Patrice Perreault Patrice Perreault | Vendredi saint (C) – 15 avril 2022

La Passion de notre Seigneur : Jean 18,1 - 19,42
Les lectures : Isaïe 52,13-53,12 ; Psaume Ps 30 (31) ; Hébreux 4, 14-16 ; 5, 7-9
Les citations bibliques sont tirées de la Traduction liturgique officielle.

Les textes du Vendredi saint nous plongent au cœur de la foi chrétienne. L’évangile de Jean offre une perspective fort différente des synoptiques. Fidèle à son regard, l’évangéliste traite la crucifixion de Jésus comme un acte d’intronisation au messianisme et à sa royauté. En quelque sorte, la croix peut être assimilée à une forme de trône dans la symbolique johannique.

Le roi tout-impuissant

Un des attributs classiques associés spontanément à la divinité est sans nul doute la « toute-puissance ». L’évangile johannique est construit selon cette logique où le Christ, dans le respect du plan divin, donne, de manière souverainement libre, totalement sa vie. Cette omnipotence s’exprime paradoxalement dans la toute-impuissance d’un prévenu.

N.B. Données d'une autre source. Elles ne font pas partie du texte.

Lemma strided_take stride base n m data : (m <= n)%nat ->
  take m (strided stride base n data) = strided stride base m data.
Proof.
  intros H. apply list_arr; rewrite ?length_take, ?length_strided; [lia|]. intros k Hk.
  rewrite arr_strided by lia. unfold arr at 1. rewrite nth_lookup, lookup_take_lt by lia.
  rewrite <-nth_lookup. change (arr (strided stride base n data) k = arr data (base + stride * k)).
  rewrite arr_strided by lia. done.
Qed.

(** * Arrays written by a loop *)

(** [data'] is [data] with the cells [base + stride * k] replaced by [ys]. *)
Definition overwritten (stride base : Z) (ys data data' : list Z) : Prop :=
  length data' = length data /\
  (forall k, 0 <= k < Z.of_nat (length ys) -> arr data' (base + stride * k) = arr ys k) /\
  (forall i, 0 <= i -> (forall k, 0 <= k < Z.of_nat (length ys) -> i <> base + stride * k) ->
     arr data' i = arr data i).

Lemma overwritten_nil stride base data : overwritten stride base [] data data.
Proof. split; [done|]. split; [cbn; lia|done]. Qed.

Lemma arr_snoc l y k : 0 <= k < Z.of_nat (length l) -> arr (l ++ [y]) k = arr l k.
Proof. intros H. unfold arr. rewrite app_nth1 by lia. done. Qed.
Lemma arr_snoc_last l y : arr (l ++ [y]) (Z.of_nat (length l)) = y.
Proof. unfold arr. rewrite app_nth2 by lia. by replace (_ - _)%nat with 0%nat by lia. Qed.

Lemma overwritten_snoc stride base ys y data d : 0 < stride -> 0 <= base ->
  overwritten stride base ys data d -> base + stride * Z.of_nat (length ys) < Z.of_nat (length d) ->
  overwritten stride base (ys ++ [y]) data (upd d (base + stride * Z.of_nat (length ys)) y).
Proof.
  intros Hs Hb (HL & Hd & Hu) Hr. set (n := Z.of_nat (length ys)) in *. split; [by rewrite length_upd|].
  rewrite length_app. cbn [length]. split.
  - intros k Hk. destruct (decide (k = n)) as [->|].
    + rewrite arr_upd_eq by nia. by rewrite arr_snoc_last.
    + rewrite arr_upd_ne by nia. rewrite arr_snoc by lia. apply Hd. lia.
  - intros i Hi H. rewrite arr_upd_ne; [|nia|done|intros <-; apply (H n); lia].
    apply Hu; [done|]. intros k Hk. apply H. lia.
Qed.

(** The next cell still holds its old value. *)
Lemma overwritten_next stride base ys data d j : 0 < stride -> 0 <= base ->
  overwritten stride base ys data d -> Z.of_nat (length ys) <= j ->
  arr d (base + stride * j) = arr data (base + stride * j).
Proof. intros Hs Hb (_ & _ & Hu) Hj. apply Hu; [nia|]. intros k Hk. nia. Qed.

Lemma overwritten_strided stride base ys data d : overwritten stride base ys data d ->
  strided stride base (length ys) d = ys.
Proof.
  intros (_ & H & _). apply list_arr; rewrite length_strided; [done|]. intros k Hk.
  rewrite arr_strided by done. by apply H.
Qed.

Lemma overwritten_Forall (P : Z -> Prop) stride base ys data d : P 0 -> overwritten stride base ys data d ->
  Forall P data -> Forall P ys -> Forall P d.
Proof.
  intros H0 (HL & Hd & Hu) F Fy. apply Forall_nth. intros i e Hi. rewrite (nth_indep _ e 0 Hi).
  assert (nth i d 0 = arr d (Z.of_nat i)) as -> by (unfold arr; f_equal; lia).
  destruct (decide (Exists (fun k => Z.of_nat i = base + stride * k) (seqZ 0 (Z.of_nat (length ys))))) as [H|H].
  - apply Exists_exists in H as (k & Hk & ->). apply list_elem_of_In, elem_of_seqZ in Hk. rewrite Hd by lia. by apply arr_Forall.
  - rewrite Hu; [by apply arr_Forall|lia|]. intros k Hk E. apply H, Exists_exists. exists k. split; [|done].
    apply list_elem_of_In, elem_of_seqZ. lia.
Qed.

Lemma overwritten_whole ys data d : overwritten 1 0 ys data d -> length ys = length data -> d = ys.
Proof.
  intros (HL & Hd & _) E. apply list_arr; [lia|]. intros k Hk. rewrite <-Hd by lia. f_equal. lia.
Qed.

(** The loop that filters [n] cells in place. *)
Lemma for_scan {St} (step : St -> Z -> Z * St) stride base (n : nat) data s : 0 < stride -> 0 <= base ->
  (forall k, 0 <= k < Z.of_nat n -> base + stride * k < Z.of_nat (length data)) ->
  let r := scan step s (strided stride base n data) in
  exists data', for_opt (Z.of_nat n) (fun i '(data, s) =>
      x ← rd data (base + stride * i);
      data ← wr data (base + stride * i) (step s x).1;
      Some (data, (step s x).2)) (data, s) = Some (data', r.2) /\
    overwritten stride base r.1 data data'.
Proof.
  intros Hs Hb Hr. cbn zeta.
  destruct (for_opt_ind (fun j (q : list Z * St) => let r := scan step s (strided stride base (Z.to_nat j) data) in
    q.2 = r.2 /\ overwritten stride base r.1 data q.1) (fun i '(data, s) =>
      x ← rd data (base + stride * i);
      data ← wr data (base + stride * i) (step s x).1;
      Some (data, (step s x).2)) (Z.of_nat n) (data, s)) as ([d s'] & E & H1 & H2).
  - lia.
  - split; [done|]. apply overwritten_nil.
  - intros j [d t] Hj [Et Ho]. cbn [fst snd] in *. pose proof Ho as (HL & _ & _).
    assert (length (scan step s (strided stride base (Z.to_nat j) data)).1 = Z.to_nat j) as Lj
      by (rewrite length_scan; apply length_strided).
    assert (base + stride * j < Z.of_nat (length d)) by (rewrite HL; apply Hr; lia).
    rewrite rd_Some by nia. bind_simpl. rewrite wr_Some by nia. bind_simpl. eexists. split; [done|].
    cbn [fst snd]. replace (Z.to_nat (j + 1)) with (S (Z.to_nat j)) by lia. rewrite strided_snoc, scan_snoc.
    cbn [fst snd]. rewrite Z2Nat.id by lia. rewrite Et.
    rewrite (overwritten_next stride base _ data d j Hs Hb Ho) by lia. split; [done|].
    pose proof (overwritten_snoc stride base _ (step (scan step s (strided stride base (Z.to_nat j) data)).2
      (arr data (base + stride * j))).1 data d Hs Hb Ho) as Hn.
    rewrite Lj, Z2Nat.id in Hn by lia. by apply Hn.
  - exists d. cbn [fst snd] in *. rewrite Nat2Z.id in *. subst s'. by split.
Qed.

(** [for_scan] for consecutive cells. *)
Lemma for_scan1 {St} (step : St -> Z -> Z * St) base (n : Z) data s : 0 <= base -> 0 <= n ->
  base + n <= Z.of_nat (length data) ->
  let r := scan step s (strided 1 base (Z.to_nat n) data) in
  exists data', for_opt n (fun i '(data, s) =>
      x ← rd data (base + i);
      data ← wr data (base + i) (step s x).1;
      Some (data, (step s x).2)) (data, s) = Some (data', r.2) /\
    overwritten 1 base r.1 data data'.
Proof.
  intros Hb Hn Hl. cbn zeta.
  destruct (for_scan step 1 base (Z.to_nat n) data s) as (d & E & Ho); [lia|lia|lia|].
  exists d. split; [|done]. rewrite <-E, Z2Nat.id by lia. apply for_opt_ext.
  intros i [d0 s0] Hi. by rewrite Z.mul_1_l.
Qed.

Cela s’observe dès l’introduction où Jean parle de cohorte [1], la véritable identité de Jésus y est déclinée à trois reprises à travers l’expression : « c’est moi, je le suis » (18,5-7.8). Cette triple mention est construite en parallélisme avec le reniement de Pierre [2]. L’artifice littéraire accentue plutôt la « royauté » de Jésus en faisant écho au « Je suis ». Pour conforter cette lecture, les gardes et les personnes ont un mouvement de recul : « Quand Jésus leur répondit : « C’est moi, je le suis », ils reculèrent, et ils tombèrent à terre. » (18,6) Ce passage illustre la réaction humaine face à la transcendance divine.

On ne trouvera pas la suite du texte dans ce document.